(Data shown)

Lemma other_tinv t' o' : t' ≠ t -> (t', o') ∈ os -> tinv os t' o' st -> tinv (<[i := (t, o2)]> os) t' o' st2.
Proof.
  intros N Hin T.
  assert (Hnone : forall x, sets st2 !! x = None -> sets st !! x = None).
  { intros x E. apply eq_None_not_Some. intros Hs%(gu_sets _ _ _ _ _ G). rewrite E in Hs. by destruct Hs. }
  split.
  - intros x s' E' n ow. destruct (sets st !! x) as [s|] eqn:Es.
    + rewrite (ti_lock _ _ _ _ T x s Es). split.
      * intros [L W]. destruct (gu_lock _ _ _ _ _ G t' _ x s N Es L) as (s1 & E1 & _ & L1 & W1).
        rewrite E' in E1. injection E1 as <-. by rewrite L1, W1.
      * intros [L W]. destruct (gu_lock2 _ _ _ _ _ G t' _ x s' N E' L) as (s1 & E1 & L1).
        rewrite Es in E1. injection E1 as <-. split; [done|].
        destruct (gu_lock _ _ _ _ _ G t' _ x s N Es L1) as (s2 & E2 & _ & _ & W2). congruence.
    + destruct (ti_out _ _ _ _ T x Es) as [-> _]. split; [done|]. intros [L _].
      destruct (gu_lock2 _ _ _ _ _ G t' _ x s' N E' L) as (s1 & E1 & _). congruence.
  - intros x E. apply (ti_out _ _ _ _ T), Hnone, E.
  - intros x Hx. destruct (ti_ref _ _ _ _ T x Hx) as [Hl Hm]. by rewrite (other_members t' o' x N T Hl).
  - intros x. destruct (ti_max _ _ _ _ T x) as [|[Hl Hm]]; [by left|right].
    rewrite (other_members t' o' x N T Hl), lrs_kept. by split.
  - intros x Hl. rewrite (other_members t' o' x N T Hl). by apply (ti_held _ _ _ _ T).
  - apply (ti_pend _ _ _ _ T).
  - apply (ti_nodup _ _ _ _ T).
  - apply (ti_cross _ _ _ _ T).
  - intros r Hr. destruct (ti_flux _ _ _ _ T r Hr) as (x & Hx & Hl). exists x.
    by rewrite (other_members t' o' x N T Hl).
  - intros c l Hs. destruct (ti_snap _ _ _ _ T c l Hs) as [Hc Hl]. pose proof (gu_cnt _ _ _ _ _ G).
    split; [lia|]. intros E r x Hx. assert (E0 : recomputeCnt st = c) by lia.
    assert (Ho2 : (t, o2) ∈ <[i := (t, o2)]> os).
    { eapply list_elem_of_lookup_2, list_lookup_insert_eq. by eapply lookup_lt_Some. }
    destruct (Hl E0 r x Hx) as [Hp|(t1 & o1 & Hin1 & Hp)].
    + destruct (gu_pend _ _ _ _ _ G r x Hp); [by left|right]. by exists t, o2.
    + right. apply list_elem_of_lookup in Hin1 as [j Hj]. destruct (decide (i = j)) as [<-|Nj].
      * rewrite Hi in Hj. injection Hj as <- <-. destruct (gu_pend2 _ _ _ _ _ G _ Hp); [|lia]. by exists t, o2.
      * exists t1, o1. split; [|done]. eapply list_elem_of_lookup_2. rewrite list_lookup_insert_ne; eauto.
Qed.

(** Retiring sets of the others. *)
Lemma retiring_insert x : retiring (<[i := (t, o2)]> os) x <->
  x ∈ oret o2 \/ (x ∉ oret o /\ retiring os x).
Proof.
  assert (Hlen : (i < length os)%nat) by (by eapply lookup_lt_Some). split.
  - intros (t' & o' & [j Hj]%list_elem_of_lookup & Hx). destruct (decide (i = j)) as [<-|Nj].
    + rewrite list_lookup_insert_eq in Hj by done. injection Hj as <- <-. by left.
    + rewrite list_lookup_insert_ne in Hj by done. right. split.
      * intros Hx'. apply (other_tid os st I i t o Hi j t' o' Hj Nj).
        eapply (ci_once _ _ I); [| |exact Hx'|exact Hx]; by eapply list_elem_of_lookup_2.
      * exists t', o'. split; [by eapply list_elem_of_lookup_2|done].
  - intros [Hx|[Hx (t' & o' & [j Hj]%list_elem_of_lookup & Hx')]].
    + exists t, o2. split; [|done]. eapply list_elem_of_lookup_2. by rewrite list_lookup_insert_eq.
    + exists t', o'. split; [|done]. eapply (list_elem_of_lookup_2 _ j). rewrite list_lookup_insert_ne; [done|].
      intros <-. rewrite Hi in Hj. injection Hj as <- <-. done.
Qed.

Lemma cinv_step :
  core (refsum (<[i := (t, o2)]> os)) (retiring (<[i := (t, o2)]> os)) st2 ->
  linv (<[i := (t, o2)]> os) st2 ->
  tinv (<[i := (t, o2)]> os) t o2 st2 -> (forall x, x ∈ oret o2 -> x ∈ oret o \/ ~ retiring os x) ->
  moves os i t o o2 st st2.
Proof.
  intros C V T Hret. split; [|done]. pose proof (tids_insert os i t o o2 Hi) as Et.
  assert (Hlen : (i < length os)%nat) by (by eapply lookup_lt_Some).
  assert (Hin : forall t' o', (t', o') ∈ <[i := (t, o2)]> os ->
    (t' = t /\ o' = o2) \/ (t' ≠ t /\ (t', o') ∈ os)).
  { intros t' o' [j Hj]%list_elem_of_lookup. destruct (decide (i = j)) as [<-|Nj].
    - rewrite list_lookup_insert_eq in Hj by done. injection Hj as <- <-. by left.
    - rewrite list_lookup_insert_ne in Hj by done. right.
      split; [|by eapply list_elem_of_lookup_2]. intros ->. by apply (other_tid os st I i t o Hi j t o' Hj Nj). }
  assert (Hio : (t, o) ∈ os) by (by eapply list_elem_of_lookup_2).
  split.
  - done.
  - done.
  - rewrite Et. apply (ci_tids _ _ I).
  - intros x s t' n E L. rewrite Et. destruct (decide (t' = t)) as [->|N].
    + apply list_elem_of_fmap. by exists (t, o).
    + destruct (gu_lock2 _ _ _ _ _ G t' n x s N E L) as (s0 & E0 & L0). by eapply (ci_owner _ _ I).
  - intros t' o' [[-> ->]|[N Ho]]%Hin; [done|]. by apply other_tinv, (ci_each _ _ I).
  - assert (Hx : forall t' o' x, (t', o') ∈ os -> t' ≠ t -> x ∈ oret o2 -> x ∈ oret o' -> False).
    { intros t' o' x Ho N H1 H2. destruct (Hret x H1) as [H3|H3].
      - apply N. by eapply (ci_once _ _ I).
      - apply H3. by exists t', o'. }
    intros t1 o1 t' o' x [[-> ->]|[N1 H1]]%Hin [[-> ->]|[N2 H2]]%Hin Hx1 Hx2; try done.
    + by destruct (Hx t' o' x).
    + by destruct (Hx t1 o1 x).
    + by eapply (ci_once _ _ I).
  - rewrite length_insert, lrs_kept. apply (ci_bound _ _ I).
Qed.

Lemma guar_rely j t' o' : moves os i t o o2 st st2 -> os !! j = Some (t', o') -> i ≠ j -> rely o' st st2.
Proof.
  intros [I2 _] Hj Nj. pose proof (other_tid os st I i t o Hi j t' o' Hj Nj) as N.
  pose proof (own_inv os st I j t' o' Hj) as T.
  assert (Hmem : forall x, olock o' x ≠ None -> members st2 x = members st x)
    by (intros x; by apply (other_members t')).
  split; try apply G; try done.
  - intros r x Hp Hl. apply (core_members _ _ _ _ _ (ci_core _ _ I2)). rewrite Hmem by done.
    by apply (core_members _ _ _ _ _ (ci_core _ _ I)).
  - intros x r Hl Hr. destruct (members_some st x r Hr) as (s & E & Hin).
    destruct (olock o' x) as [[n ow]|] eqn:F; [|done]. apply (ti_lock _ _ _ _ T x s E) in F as [F _].
    by apply (gu_rec _ _ _ _ _ G t' (S n) x s).
  - intros x s E Er Hp El. apply (gu_alone _ _ _ _ _ G); [done|lia|done|].
    assert (Hn : forall t1 o1, (t1, o1) ∈ delete j os -> 0 <= oref o1 x).
    { intros t1 o1 Ho. destruct (decide (oref o1 x < 0)) as [Hlt|]; [|lia].
      apply (sublist_subseteq _ _ (sublist_delete _ _)) in Ho.
      destruct (ti_ref _ _ _ _ (ci_each _ _ I _ _ Ho) x Hlt) as [_ H]. rewrite (members_lookup _ _ _ E), El in H.
      simpl in H. lia. }
    assert (Hio : (t, o) ∈ delete j os).
    { destruct (decide (i < j)%nat).
      - eapply (list_elem_of_lookup_2 _ i). by rewrite list_lookup_delete_lt.
      - eapply (list_elem_of_lookup_2 _ (i - 1)). rewrite list_lookup_delete_ge by lia.
        by replace (S (i - 1)) with i by lia. }
    apply (refsum_zero _ _ Hn _ _ Hio).
    pose proof (co_ref _ _ _ (ci_core _ _ I) x s E) as Hc. rewrite El, (refsum_delete os j t' o' x Hj) in Hc.
    simpl in Hc. lia.
Qed.
End Step.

(End Data shown)

* [What to produce] Everything from the line with "- assert (Hx" through the line with "pose proof (own_inv" in the listing above must be retyped exactly, with nothing added.

* [Response area]
  - assert (Hx : forall t' o' x, (t', o') ∈ os -> t' ≠ t -> x ∈ oret o2 -> x ∈ oret o' -> False).
    { intros t' o' x Ho N H1 H2. destruct (Hret x H1) as [H3|H3].
      - apply N. by eapply (ci_once _ _ I).
      - apply H3. by exists t', o'. }
    intros t1 o1 t' o' x [[-> ->]|[N1 H1]]%Hin [[-> ->]|[N2 H2]]%Hin Hx1 Hx2; try done.
    + by destruct (Hx t' o' x).
    + by destruct (Hx t1 o1 x).
    + by eapply (ci_once _ _ I).
  - rewrite length_insert, lrs_kept. apply (ci_bound _ _ I).
Qed.

Lemma guar_rely j t' o' : moves os i t o o2 st st2 -> os !! j = Some (t', o') -> i ≠ j -> rely o' st st2.
Proof.
  intros [I2 _] Hj Nj. pose proof (other_tid os st I i t o Hi j t' o' Hj Nj) as N.
  pose proof (own_inv os st I j t' o' Hj) as T.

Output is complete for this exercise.